Problem: What is the number of lines in this listing that include the string "revert"? Answer with that number by itself.

Available data:
Lemma plain_value q v :
  q ∈ [[]; [chr_dquote]; [chr_squote]] -> plain v = true ->
  strip_by is_squote (strip_by is_dquote (strip (chr_space :: q ++ v ++ q))) = v.
Proof.
  intros Hq Hv. change (chr_space :: q ++ v ++ q) with ([chr_space] ++ q ++ v ++ q).
  rewrite (strip_lead [chr_space]) by reflexivity.
  apply unquote_plain; assumption.
Qed.

Lemma lit_neq (a b : string) : bool_decide (lit a = lit b) = false -> lit a <> lit b.
Proof. apply bool_decide_eq_false. Qed.

(** The block of an entry gives the entry's source. *)
Lemma entry_block_source q e :
  q ∈ [[]; [chr_dquote]; [chr_squote]] -> plain_source e.2 = true ->
  source_of_data (block_data (rstrip (entry_body q e))) = Returned (read_entry e).
Proof.
  intros Hq Hp. unfold block_data.
  rewrite entry_body_lines.
  pose proof (block_lines_data
                ((fun kv => (kv.1, chr_space :: q ++ kv.2 ++ q)) <$> entry_fields e)
                [] ∅) as Hdata.
  cbn [app] in Hdata. rewrite Hdata;
    [| destruct e as [[] s]; discriminate | reflexivity | reflexivity
     | apply entry_key_lines; assumption ].
  clear Hdata.
  unfold plain_source in Hp.
  apply andb_prop in Hp as [Hp Hg]. apply andb_prop in Hp as [Hp Hu].
  apply andb_prop in Hp as [Hi Hn].
  pose proof (lit_neq "id" "name" eq_refl) as N1.
  pose proof (lit_neq "id" "list_url" eq_refl) as N2.
  pose proof (lit_neq "id" "paging" eq_refl) as N3.
  pose proof (lit_neq "name" "list_url" eq_refl) as N4.
  pose proof (lit_neq "name" "paging" eq_refl) as N5.
  pose proof (lit_neq "list_url" "paging" eq_refl) as N6.
  destruct e as [b s]. cbn [fst snd] in *.
  unfold entry_fields, data_of. cbn [fst snd].
  destruct b; cbn [app fmap list_fmap foldl fst snd];
    rewrite !plain_value by assumption; unfold source_of_data.
  - rewrite (lookup_insert_ne _ (lit "paging") (lit "id")) by (symmetry; exact N3).
    rewrite (lookup_insert_ne _ (lit "list_url") (lit "id")) by (symmetry; exact N2).
    rewrite (lookup_insert_ne _ (lit "name") (lit "id")) by (symmetry; exact N1).
    rewrite lookup_insert_eq.
    rewrite (lookup_insert_ne _ (lit "paging") (lit "name")) by (symmetry; exact N5).
    rewrite (lookup_insert_ne _ (lit "list_url") (lit "name")) by (symmetry; exact N4).
    rewrite lookup_insert_eq.
    rewrite (lookup_insert_ne _ (lit "paging") (lit "list_url")) by (symmetry; exact N6).
    rewrite !lookup_insert_eq. cbn [default read_entry fst snd].
    destruct s; reflexivity.
  - rewrite (lookup_insert_ne _ (lit "list_url") (lit "id")) by (symmetry; exact N2).
    rewrite (lookup_insert_ne _ (lit "name") (lit "id")) by (symmetry; exact N1).
    rewrite lookup_insert_eq.
    rewrite (lookup_insert_ne _ (lit "list_url") (lit "name")) by (symmetry; exact N4).
    rewrite lookup_insert_eq.
    rewrite lookup_insert_eq.
    rewrite (lookup_insert_ne _ (lit "list_url") (lit "paging")) by exact N6.
    rewrite (lookup_insert_ne _ (lit "name") (lit "paging")) by exact N5.
    rewrite (lookup_insert_ne _ (lit "id") (lit "paging")) by exact N3.
    rewrite lookup_empty. reflexivity.
Qed.

(** ** The blocks of the file *)

Lemma py_split_plain cur a s :
  forallb (fun c => negb (is_linebreak c)) a = true ->
  py_split_from entry_sep 0 cur (a ++ s)
  = py_split_from entry_sep 0 (cur ++ a) s.
Proof.
  revert cur. induction a as [|c a IH]; intros cur; cbn [forallb app].
  - rewrite app_nil_r. trivial.
  - intros [Hc Ha]%andb_prop. apply negb_true_iff in Hc.
    cbn [py_split_from]. unfold entry_sep at 1. cbn [strip_prefix].
    destruct (N.eqb_spec chr_lf c) as [<-|_]; [discriminate Hc|].
    rewrite IH by exact Ha. rewrite <- app_assoc. reflexivity.
Qed.

Lemma py_split_line_sep cur s :
  py_split_from entry_sep 0 cur (line_sep ++ s)
  = py_split_from entry_sep 0 (cur ++ line_sep) s.
Proof.
  change (line_sep ++ s) with (chr_lf :: ([chr_space; chr_space] ++ s)).
  change (py_split_from entry_sep 0 cur (chr_lf :: ([chr_space; chr_space] ++ s)))
    with (py_split_from entry_sep 0 (cur ++ [chr_lf]) ([chr_space; chr_space] ++ s)).
  rewrite py_split_plain by reflexivity. rewrite <- app_assoc. reflexivity.
Qed.

Lemma py_split_lines cur lines s :
  Forall (fun l => forallb (fun c => negb (is_linebreak c)) l = true) lines ->
  py_split_from entry_sep 0 cur (join line_sep lines ++ s)
  = py_split_from entry_sep 0 (cur ++ join line_sep lines) s.
Proof.
  revert cur. induction lines as [|x lines IH]; intros cur Hall.
  - cbn [join app]. rewrite app_nil_r. reflexivity.
  - apply Forall_cons in Hall as [Hx Hall]. destruct lines as [|y lines].
    + cbn [join]. apply py_split_plain, Hx.
    + rewrite join_cons2, <- !app_assoc.
      rewrite py_split_plain by exact Hx.
      rewrite py_split_line_sep, IH by exact Hall.
      rewrite <- !app_assoc. reflexivity.
Qed.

Solution to this task: 2